TASK REQUIREMENTS
Check each line of the listing, and copy it if it contains the word "Hpre".

DATA FOR REVIEW
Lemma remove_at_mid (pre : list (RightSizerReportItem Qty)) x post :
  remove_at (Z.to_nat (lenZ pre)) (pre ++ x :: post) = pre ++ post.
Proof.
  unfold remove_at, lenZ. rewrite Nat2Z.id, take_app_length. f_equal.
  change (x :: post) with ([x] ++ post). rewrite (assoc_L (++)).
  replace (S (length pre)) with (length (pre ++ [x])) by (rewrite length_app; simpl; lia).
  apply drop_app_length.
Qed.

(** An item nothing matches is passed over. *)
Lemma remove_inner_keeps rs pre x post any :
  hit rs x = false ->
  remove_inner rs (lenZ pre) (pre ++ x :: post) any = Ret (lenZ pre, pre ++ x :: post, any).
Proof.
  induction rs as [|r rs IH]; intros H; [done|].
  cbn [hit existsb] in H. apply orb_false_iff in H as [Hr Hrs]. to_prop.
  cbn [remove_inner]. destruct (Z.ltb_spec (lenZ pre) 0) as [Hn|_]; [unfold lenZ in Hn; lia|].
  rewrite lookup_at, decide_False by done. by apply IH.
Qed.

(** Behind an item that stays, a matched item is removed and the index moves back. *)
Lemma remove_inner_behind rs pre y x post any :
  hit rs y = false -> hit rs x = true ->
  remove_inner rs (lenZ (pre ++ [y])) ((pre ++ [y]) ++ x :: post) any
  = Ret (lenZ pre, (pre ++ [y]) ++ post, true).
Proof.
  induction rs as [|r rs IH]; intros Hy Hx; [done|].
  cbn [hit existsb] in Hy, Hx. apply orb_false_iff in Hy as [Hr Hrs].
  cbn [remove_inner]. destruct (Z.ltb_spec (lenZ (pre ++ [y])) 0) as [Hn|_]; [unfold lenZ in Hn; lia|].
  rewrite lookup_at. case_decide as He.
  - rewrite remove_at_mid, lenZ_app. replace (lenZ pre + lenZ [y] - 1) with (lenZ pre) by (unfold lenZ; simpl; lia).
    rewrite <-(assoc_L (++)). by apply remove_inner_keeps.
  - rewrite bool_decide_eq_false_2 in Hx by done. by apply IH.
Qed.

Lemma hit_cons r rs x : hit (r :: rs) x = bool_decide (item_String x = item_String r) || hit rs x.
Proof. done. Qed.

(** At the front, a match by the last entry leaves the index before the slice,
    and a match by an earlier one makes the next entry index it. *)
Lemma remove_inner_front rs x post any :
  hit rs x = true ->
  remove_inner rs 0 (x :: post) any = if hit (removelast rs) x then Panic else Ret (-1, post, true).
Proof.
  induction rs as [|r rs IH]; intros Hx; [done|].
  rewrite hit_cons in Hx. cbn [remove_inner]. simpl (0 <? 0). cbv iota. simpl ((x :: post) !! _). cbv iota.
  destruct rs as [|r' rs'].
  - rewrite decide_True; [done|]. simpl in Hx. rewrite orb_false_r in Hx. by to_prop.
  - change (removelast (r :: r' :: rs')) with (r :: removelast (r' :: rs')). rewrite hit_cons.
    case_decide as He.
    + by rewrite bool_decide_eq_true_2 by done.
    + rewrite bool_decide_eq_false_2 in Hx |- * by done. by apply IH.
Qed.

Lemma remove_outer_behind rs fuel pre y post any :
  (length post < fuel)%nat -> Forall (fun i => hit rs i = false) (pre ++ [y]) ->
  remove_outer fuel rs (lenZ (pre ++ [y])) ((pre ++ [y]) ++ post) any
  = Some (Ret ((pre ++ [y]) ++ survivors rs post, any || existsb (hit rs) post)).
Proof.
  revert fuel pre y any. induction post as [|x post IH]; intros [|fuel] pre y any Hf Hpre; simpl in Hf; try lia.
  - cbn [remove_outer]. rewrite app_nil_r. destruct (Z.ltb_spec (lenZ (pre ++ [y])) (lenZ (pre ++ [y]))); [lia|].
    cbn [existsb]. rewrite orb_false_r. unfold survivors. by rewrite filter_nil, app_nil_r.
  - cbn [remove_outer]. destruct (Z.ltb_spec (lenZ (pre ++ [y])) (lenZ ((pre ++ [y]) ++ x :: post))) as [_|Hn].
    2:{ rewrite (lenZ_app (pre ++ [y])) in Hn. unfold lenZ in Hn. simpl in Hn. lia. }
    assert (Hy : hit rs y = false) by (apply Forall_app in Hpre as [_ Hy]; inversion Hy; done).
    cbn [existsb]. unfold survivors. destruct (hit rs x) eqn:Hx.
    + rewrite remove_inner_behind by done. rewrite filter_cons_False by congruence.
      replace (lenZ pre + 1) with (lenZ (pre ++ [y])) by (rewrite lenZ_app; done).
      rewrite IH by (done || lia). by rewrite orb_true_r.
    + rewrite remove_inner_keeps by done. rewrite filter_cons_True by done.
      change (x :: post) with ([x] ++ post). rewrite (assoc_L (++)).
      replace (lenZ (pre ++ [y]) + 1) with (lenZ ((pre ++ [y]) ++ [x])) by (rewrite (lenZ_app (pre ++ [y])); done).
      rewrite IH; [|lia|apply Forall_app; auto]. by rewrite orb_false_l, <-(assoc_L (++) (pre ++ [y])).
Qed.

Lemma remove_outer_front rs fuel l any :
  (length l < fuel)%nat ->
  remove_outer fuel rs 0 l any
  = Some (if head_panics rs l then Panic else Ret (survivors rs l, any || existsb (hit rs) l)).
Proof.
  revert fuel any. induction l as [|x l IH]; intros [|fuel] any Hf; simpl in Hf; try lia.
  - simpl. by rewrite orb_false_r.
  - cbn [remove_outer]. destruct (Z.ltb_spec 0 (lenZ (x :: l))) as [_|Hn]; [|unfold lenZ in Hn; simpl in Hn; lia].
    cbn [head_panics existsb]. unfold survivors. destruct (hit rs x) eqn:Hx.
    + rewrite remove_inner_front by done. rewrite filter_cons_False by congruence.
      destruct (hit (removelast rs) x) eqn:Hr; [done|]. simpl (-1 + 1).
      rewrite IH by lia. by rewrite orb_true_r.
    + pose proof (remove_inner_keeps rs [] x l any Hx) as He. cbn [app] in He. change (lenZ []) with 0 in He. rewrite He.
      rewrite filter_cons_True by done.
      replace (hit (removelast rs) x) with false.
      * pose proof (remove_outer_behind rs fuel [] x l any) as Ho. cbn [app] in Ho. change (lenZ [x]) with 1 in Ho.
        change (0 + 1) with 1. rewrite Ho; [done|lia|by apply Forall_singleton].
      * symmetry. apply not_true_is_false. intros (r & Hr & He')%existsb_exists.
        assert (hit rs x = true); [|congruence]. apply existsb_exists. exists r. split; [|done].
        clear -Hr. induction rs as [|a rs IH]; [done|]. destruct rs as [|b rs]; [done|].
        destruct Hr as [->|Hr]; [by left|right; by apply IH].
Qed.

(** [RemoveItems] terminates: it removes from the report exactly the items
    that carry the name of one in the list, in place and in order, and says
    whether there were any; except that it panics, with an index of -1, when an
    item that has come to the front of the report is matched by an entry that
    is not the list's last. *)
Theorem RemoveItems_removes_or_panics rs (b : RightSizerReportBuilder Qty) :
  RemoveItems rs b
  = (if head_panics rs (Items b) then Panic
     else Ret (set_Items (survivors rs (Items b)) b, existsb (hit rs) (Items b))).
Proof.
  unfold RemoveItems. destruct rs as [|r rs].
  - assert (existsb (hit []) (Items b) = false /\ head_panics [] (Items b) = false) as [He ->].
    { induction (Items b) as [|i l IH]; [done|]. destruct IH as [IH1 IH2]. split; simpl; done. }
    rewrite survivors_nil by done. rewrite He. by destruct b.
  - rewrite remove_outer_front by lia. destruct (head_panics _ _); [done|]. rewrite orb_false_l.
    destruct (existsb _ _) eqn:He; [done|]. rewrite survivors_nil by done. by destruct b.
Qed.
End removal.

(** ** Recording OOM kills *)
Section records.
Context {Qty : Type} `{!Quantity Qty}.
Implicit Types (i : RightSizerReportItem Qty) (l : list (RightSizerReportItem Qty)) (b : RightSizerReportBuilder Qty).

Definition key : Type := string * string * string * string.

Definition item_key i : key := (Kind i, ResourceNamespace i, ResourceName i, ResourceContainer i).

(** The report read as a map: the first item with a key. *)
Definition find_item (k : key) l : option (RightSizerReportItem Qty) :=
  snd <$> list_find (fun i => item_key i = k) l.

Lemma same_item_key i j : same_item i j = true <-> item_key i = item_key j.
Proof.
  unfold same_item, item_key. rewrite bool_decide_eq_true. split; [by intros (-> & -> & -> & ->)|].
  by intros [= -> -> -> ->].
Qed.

WRITTEN ANSWER
  revert fuel pre y any. induction post as [|x post IH]; intros [|fuel] pre y any Hf Hpre; simpl in Hf; try lia.
    assert (Hy : hit rs y = false) by (apply Forall_app in Hpre as [_ Hy]; inversion Hy; done).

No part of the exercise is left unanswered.